(* ===== verification/Visualizer.v ===== *)
(** * Terminal rendering

    Models the colour codes and [StripANSI] of [src/pkg/visualizer/ansi.go],
    the tables of [src/pkg/visualizer/table.go] and the merging of segments of
    [src/pkg/visualizer/gantt.go].  Strings are sequences of bytes, as in the
    source, so the length of a string is its length in bytes. *)

From Stdlib Require Import Ascii String.
From S2P Require Import Prelude SchedCore.

(** ** Escape codes *)
Definition ESC : Ascii.ascii := Ascii.ascii_of_nat 27.
Definition csi (code : string) : string := String ESC ("[" +:+ code +:+ "m").

Definition Reset : string := csi "0".
Definition Bold : string := csi "1".
Definition Dim : string := csi "2".
Definition Italic : string := csi "3".
Definition Underline : string := csi "4".

Definition FgBlack : string := csi "30".
Definition FgRed : string := csi "31".
Definition FgGreen : string := csi "32".
Definition FgYellow : string := csi "33".
Definition FgBlue : string := csi "34".
Definition FgMagenta : string := csi "35".
Definition FgCyan : string := csi "36".
Definition FgWhite : string := csi "37".

Definition FgHiBlack : string := csi "90".
Definition FgHiRed : string := csi "91".
Definition FgHiGreen : string := csi "92".
Definition FgHiYellow : string := csi "93".
Definition FgHiBlue : string := csi "94".
Definition FgHiMagenta : string := csi "95".
Definition FgHiCyan : string := csi "96".
Definition FgHiWhite : string := csi "97".

Definition BgBlack : string := csi "40".
Definition BgRed : string := csi "41".
Definition BgGreen : string := csi "42".
Definition BgYellow : string := csi "43".
Definition BgBlue : string := csi "44".
Definition BgMagenta : string := csi "45".
Definition BgCyan : string := csi "46".
Definition BgWhite : string := csi "47".

Definition Colorize (color text : string) : string := color +:+ text +:+ Reset.
Definition Cyan (text : string) : string := Colorize FgCyan text.
Definition Green (text : string) : string := Colorize FgGreen text.
Definition Yellow (text : string) : string := Colorize FgYellow text.
Definition Red (text : string) : string := Colorize FgRed text.
Definition Blue (text : string) : string := Colorize FgBlue text.
Definition Magenta (text : string) : string := Colorize FgMagenta text.
Definition Gray (text : string) : string := Colorize FgHiBlack text.
Definition HiCyan (text : string) : string := Colorize FgHiCyan text.
Definition HiGreen (text : string) : string := Colorize FgHiGreen text.
Definition HiYellow (text : string) : string := Colorize FgHiYellow text.
Definition HiRed (text : string) : string := Colorize FgHiRed text.
Definition HiMagenta (text : string) : string := Colorize FgHiMagenta text.

Definition Badge (text bgColor fgColor : string) : string :=
  bgColor +:+ (fgColor +:+ Bold) +:+ " " +:+ text +:+ " " +:+ Reset.

(** The loop of [StripANSI], with its variable [inEscape]. *)
Fixpoint stripLoop (inEscape : bool) (str : string) : string :=
  match str with
  | "" => ""
  | String c str =>
      if Ascii.eqb c ESC then stripLoop true str else
      if inEscape then stripLoop (negb (Ascii.eqb c "m"%char)) str
      else String c (stripLoop false str)
  end%string.

Definition StripANSI (str : string) : string := stripLoop false str.

(** [strings.Repeat] *)
Definition Repeat (s : string) (n : Z) : string :=
  String.concat "" (replicate (Z.to_nat n) s).

Definition slen (s : string) : Z := Z.of_nat (String.length s).

(** ** Tables *)
Record Table := mkTable {
  Headers : list string; Rows : list (list string); Align : list string }.
#[export] Instance eta_Table : Eta Table := λ t, mkTable (Headers t) (Rows t) (Align t).

Definition NewTable (headers : list string) : Table :=
  mkTable headers [] (replicate (length headers) ""%string).
Definition AddRow (cols : list string) (t : Table) : Table := t <| Rows ::= λ r, r ++ [cols] |>.
Definition SetAlignment (align : list string) (t : Table) : Table := t <| Align := align |>.

Definition padString (s : string) (width : Z) (align : string) : string :=
  let rawLen := slen (StripANSI s) in
  if width <=? rawLen then s else
  let pad := width - rawLen in
  if bool_decide (align = "right"%string) then Repeat " " pad +:+ s
  else if bool_decide (align = "center"%string) then
    let left := pad / 2 in
    let right := pad - left in
    Repeat " " left +:+ s +:+ Repeat " " right
  else s +:+ Repeat " " pad.

(** One row of the loop that computes the column widths. *)
Fixpoint widen (colWidths : list Z) (row : list string) : list Z :=
  match colWidths, row with
  | w :: ws, cell :: row =>
      (let l := slen (StripANSI cell) in if w <? l then l else w) :: widen ws row
  | ws, _ => ws
  end.

Definition colWidths (t : Table) : list Z :=
  foldl widen ((λ h, slen (StripANSI h)) <$> Headers t) (Rows t).

(** A horizontal border with its left, middle and right corner. *)
Fixpoint borderCells (middle : string) (ws : list Z) : string :=
  match ws with
  | [] => ""
  | [w] => Repeat "─" (w + 2)
  | w :: ws => Repeat "─" (w + 2) +:+ middle +:+ borderCells middle ws
  end%string.
Definition newline : string := String (Ascii.ascii_of_nat 10) "".
Definition border (left middle right : string) (ws : list Z) : string :=
  FgCyan +:+ left +:+ borderCells middle ws +:+ right +:+ newline +:+ Reset.

Definition headerCell (h : string) (w : Z) : string :=
  " " +:+ Bold +:+ FgHiWhite +:+ padString h w "center" +:+ Reset +:+ " " +:+
  FgCyan +:+ "│" +:+ Reset.
Definition headerLine (t : Table) : string :=
  FgCyan +:+ "│" +:+ Reset +:+
  String.concat "" (zip_with headerCell (Headers t) (colWidths t)) +:+ newline.

Definition alignOf (t : Table) (i : nat) : string :=
  match Align t !! i with
  | Some a => if bool_decide (a ≠ ""%string) then a else "left"
  | None => "left"
  end.
Definition cellText (t : Table) (row : list string) (i : nat) (w : Z) : string :=
  " " +:+ padString (default ""%string (row !! i)) w (alignOf t i) +:+ " " +:+
  FgCyan +:+ "│" +:+ Reset.
Definition rowLine (t : Table) (row : list string) : string :=
  FgCyan +:+ "│" +:+ Reset +:+ String.concat "" (imap (cellText t row) (colWidths t)) +:+ newline.

Definition Render (t : Table) : string :=
  let ws := colWidths t in
  border "┌" "┬" "┐" ws +:+ headerLine t +:+ border "├" "┼" "┤" ws +:+
  String.concat "" (rowLine t <$> Rows t) +:+ border "└" "┴" "┘" ws.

_What you will do:_
Taking the entries above, write out exactly the lines starting with the line containing "Definition FgBlack : string" and going on through the line containing "Definition BgYellow : string", both included, and nothing else.

_Result of the exercise:_
Definition FgBlack : string := csi "30".
Definition FgRed : string := csi "31".
Definition FgGreen : string := csi "32".
Definition FgYellow : string := csi "33".
Definition FgBlue : string := csi "34".
Definition FgMagenta : string := csi "35".
Definition FgCyan : string := csi "36".
Definition FgWhite : string := csi "37".

Definition FgHiBlack : string := csi "90".
Definition FgHiRed : string := csi "91".
Definition FgHiGreen : string := csi "92".
Definition FgHiYellow : string := csi "93".
Definition FgHiBlue : string := csi "94".
Definition FgHiMagenta : string := csi "95".
Definition FgHiCyan : string := csi "96".
Definition FgHiWhite : string := csi "97".

Definition BgBlack : string := csi "40".
Definition BgRed : string := csi "41".
Definition BgGreen : string := csi "42".
Definition BgYellow : string := csi "43".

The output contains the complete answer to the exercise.